(** A conversion to text fails with a [TypeError] only. *)
Lemma ToString_error (v : value) (e : error) :
  ToString v = Throw e → e = TypeError.
Proof.
  revert e.
  induction v as [| | b | n | s | a elems IH | a props _]
    using value_nested_ind; intros e; simpl; try discriminate.
  - by apply join_error.
  - destruct (has_own "toString" props); [by intros [= <-] | discriminate].
Qed.

Lemma textContent_of_error (v : value) (e : error) :
  textContent_of v = Throw e → e = TypeError.
Proof.
  unfold textContent_of. destruct (nullish v); [discriminate|].
  apply ToString_error.
Qed.

Lemma createTodoElement_error (t : Todo) (e : error) :
  createTodoElement t = Throw e → e = TypeError.
Proof.
  unfold createTodoElement.
  destruct (ToString (id t)) as [d|e1] eqn:Hd; simpl;
    [|intros [= <-]; by eapply ToString_error].
  destruct (textContent_of (title t)) as [ti|e2] eqn:Hti; simpl;
    [|intros [= <-]; by eapply textContent_of_error].
  destruct (textContent_of (description t)) as [de|e3] eqn:Hde; simpl;
    [discriminate | intros [= <-]; by eapply textContent_of_error].
Qed.

(** A task whose [id], [title] and [description] are strings has an item. *)
Lemma createTodoElement_strings (t : Todo) :
  typeof_string (id t) = true → typeof_string (title t) = true →
  typeof_string (description t) = true →
  ∃ li, createTodoElement t = Normal li.
Proof.
  destruct t as [i ti d c ca]; simpl.
  destruct i; try discriminate. destruct ti; try discriminate.
  destruct d; try discriminate. intros _ _ _. by eexists.
Qed.

Lemma displayable_true (t : Todo) :
  displayable t = true ↔ ∃ li, createTodoElement t = Normal li.
Proof.
  unfold displayable. destruct (createTodoElement t) as [li|e].
  - split; [by exists li | done].
  - split; [discriminate | by intros [li ?]].
Qed.

Lemma displayable_task_record (t : Todo) : task_record t → displayable t = true.
Proof.
  intros (Hi & Ht & Hd & _). apply displayable_true.
  by apply createTodoElement_strings.
Qed.
(** * The TypeScript SDK's execution bridge ([sdk/typescript/src/exec.ts])

    A shallow embedding of [CodexExec.run], [CodexExec.runHttp], [parseSse]
    and [parseUsage], and the properties of their event streams, of the
    per-thread history store and of the server-sent-event decoder. *)

From Stdlib Require Import ZArith NArith Ascii String DecimalString.
From stdpp Require Import base list gmap.

Set Warnings "-register-all".
Local Open Scope N_scope.

(** ** JavaScript strings and JSON values *)

(** A JavaScript string is a sequence of UTF-16 code units. *)
Abbreviation jsstring := (list N).

(** [u "lit"] is the string literal ["lit"] of the source. *)
Definition u (s : string) : jsstring :=
  map N_of_ascii (list_ascii_of_string s).

(** The decimal digits of an integer, with its sign. *)
Definition decimal (z : Z) : jsstring :=
  u (NilZero.string_of_int (Z.to_int z)).

(** The integers that every double represents exactly and that
    [Number::toString] prints digit by digit: those below [2^53] in
    magnitude. *)
Definition safe_integer (z : Z) : bool := (Z.abs z <? 2 ^ 53)%Z.

(** A JavaScript number as far as this code can tell: integral values
    exactly, every other double (fractions, NaN, the infinities) by its
    rendering. *)
Inductive number :=
  | Integer (z : Z)
  | NonInteger (repr : jsstring).

(** The result of [JSON.parse]. An object is the list of its own
    properties; a lookup takes the first binding of a key. *)
Inductive json :=
  | JNull
  | JBool (b : bool)
  | JNum (n : number)
  | JStr (s : jsstring)
  | JArr (items : list json)
  | JObj (props : list (jsstring * json)).

(** A JavaScript value that may be [undefined]. *)
Abbreviation jsvalue := (option json).

Definition str_eqb (a b : jsstring) : bool := bool_decide (a = b).

Fixpoint assoc (key : jsstring) (props : list (jsstring * json)) : jsvalue :=
  match props with
  | [] => None
  | (k, v) :: rest => if str_eqb k key then Some v else assoc key rest
  end.

(** [v?.key]: [undefined] on [null], [undefined] and on every value without
    that own property. None of the keys read by the source is a built-in
    property of a string, an array or a number. *)
Definition prop (key : string) (v : jsvalue) : jsvalue :=
  match v with
  | Some (JObj props) => assoc (u key) props
  | _ => None
  end.

(** [v?.[0]] *)
Definition index0 (v : jsvalue) : jsvalue :=
  match v with
  | Some (JArr (x :: _)) => Some x
  | Some (JObj props) => assoc (u "0") props
  | Some (JStr (c :: _)) => Some (JStr [c])
  | _ => None
  end.


Definition coalesce (v : jsvalue) (d : json) : json :=
  match v with
  | None | Some JNull => d
  | Some x => x
  end.

(** [v === "lit"] *)
Definition is_string (lit : string) (v : jsvalue) : bool :=
  match v with
  | Some (JStr s) => str_eqb s (u lit)
  | _ => false
  end.

(** Truthiness of a JSON value. *)
Definition truthy (v : json) : bool :=
  match v with
  | JNull => false
  | JBool b => b
  | JNum (Integer z) => negb (Z.eqb z 0)
  | JNum (NonInteger r) => negb (str_eqb r (u "NaN"))
  | JStr s => negb (str_eqb s [])
  | JArr _ | JObj _ => true
  end.

(** Truthiness of an optional string and of an optional boolean argument. *)
Definition given (s : option jsstring) : bool :=
  match s with
  | Some (_ :: _) => true
  | _ => false
  end.

Definition flag (b : option bool) : bool :=
  match b with
  | Some true => true
  | _ => false
  end.

Fixpoint join (sep : jsstring) (l : list jsstring) : jsstring :=
  match l with
  | [] => []
  | [x] => x
  | x :: rest => x ++ sep ++ join sep rest
  end.

(** ** String operations used by the decoder *)

Definition LF : N := 10.

(** [s.split("\n")] *)
Fixpoint split_lines (s : jsstring) : list jsstring :=
  match s with
  | [] => [[]]
  | c :: rest =>
      if N.eqb c LF then [] :: split_lines rest
      else match split_lines rest with
           | p :: ps => (c :: p) :: ps
           | [] => [[c]]
           end
  end.

(** Puts [c] in front of the first part. *)
Definition cons_first (c : N) (parts : list jsstring) : list jsstring :=
  match parts with
  | p :: ps => (c :: p) :: ps
  | [] => [[c]]
  end.

(** [s.split("\n\n")]: the separator is matched from the left, without
    overlap. *)
Fixpoint split_blank (s : jsstring) : list jsstring :=
  match s with
  | [] => [[]]
  | c :: rest =>
      if N.eqb c LF then
        match rest with
        | c' :: rest' =>
            if N.eqb c' LF then [] :: split_blank rest'
            else cons_first c (split_blank rest)
        | [] => [[c]]
        end
      else cons_first c (split_blank rest)
  end.

(** [parts.pop()]: the array without its last element, and that element. *)
Fixpoint pop (parts : list jsstring) : list jsstring * option jsstring :=
  match parts with
  | [] => ([], None)
  | [x] => ([], Some x)
  | x :: rest => let '(init, last) := pop rest in (x :: init, last)
  end.

(** Whether [s] starts with the separator. *)
Definition at_blank (s : jsstring) : bool :=
  match s with
  | a :: b :: _ => N.eqb a LF && N.eqb b LF
  | _ => false
  end.

Definition attach (c : N) (r : list jsstring * jsstring) : list jsstring * jsstring :=
  match r with
  | ([], rem) => ([], c :: rem)
  | (p :: ps, rem) => ((c :: p) :: ps, rem)
  end.

(** The delimited segments of [s] and the undelimited remainder: what
    [split] followed by [pop] computes. *)
Fixpoint segments (s : jsstring) : list jsstring * jsstring :=
  match s with
  | [] => ([], [])
  | c :: rest =>
      if N.eqb c LF then
        match rest with
        | c' :: rest' =>
            if N.eqb c' LF then let '(ps, rem) := segments rest' in ([] :: ps, rem)
            else attach c (segments rest)
        | [] => ([], [c])
        end
      else attach c (segments rest)
  end.

(** [s.startsWith(p)] *)
Fixpoint startsWith (p s : jsstring) : bool :=
  match p, s with
  | [], _ => true
  | a :: p', b :: s' => N.eqb a b && startsWith p' s'
  | _ :: _, [] => false
  end.

(** WhiteSpace and LineTerminator code points, as [String.prototype.trim]
    strips them. *)
Definition is_space (c : N) : bool :=
  (9 <=? c) && (c <=? 13) || N.eqb c 32 || N.eqb c 160 || N.eqb c 5760
  || (8192 <=? c) && (c <=? 8202) || N.eqb c 8232 || N.eqb c 8233
  || N.eqb c 8239 || N.eqb c 8287 || N.eqb c 12288 || N.eqb c 65279.

Fixpoint trimStart (s : jsstring) : jsstring :=
  match s with
  | c :: rest => if is_space c then trimStart rest else s
  | [] => []
  end.

Definition trim (s : jsstring) : jsstring :=
  rev (trimStart (rev (trimStart s))).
---+---
*HOW TO COMPLETE THIS TASK*.
Beginning at the top of the data, extract each line through the line containing "- by apply join_error." and return those lines exactly, with nothing added.

*OUTPUT OF THE TASK*.
(** A conversion to text fails with a [TypeError] only. *)
Lemma ToString_error (v : value) (e : error) :
  ToString v = Throw e → e = TypeError.
Proof.
  revert e.
  induction v as [| | b | n | s | a elems IH | a props _]
    using value_nested_ind; intros e; simpl; try discriminate.
  - by apply join_error.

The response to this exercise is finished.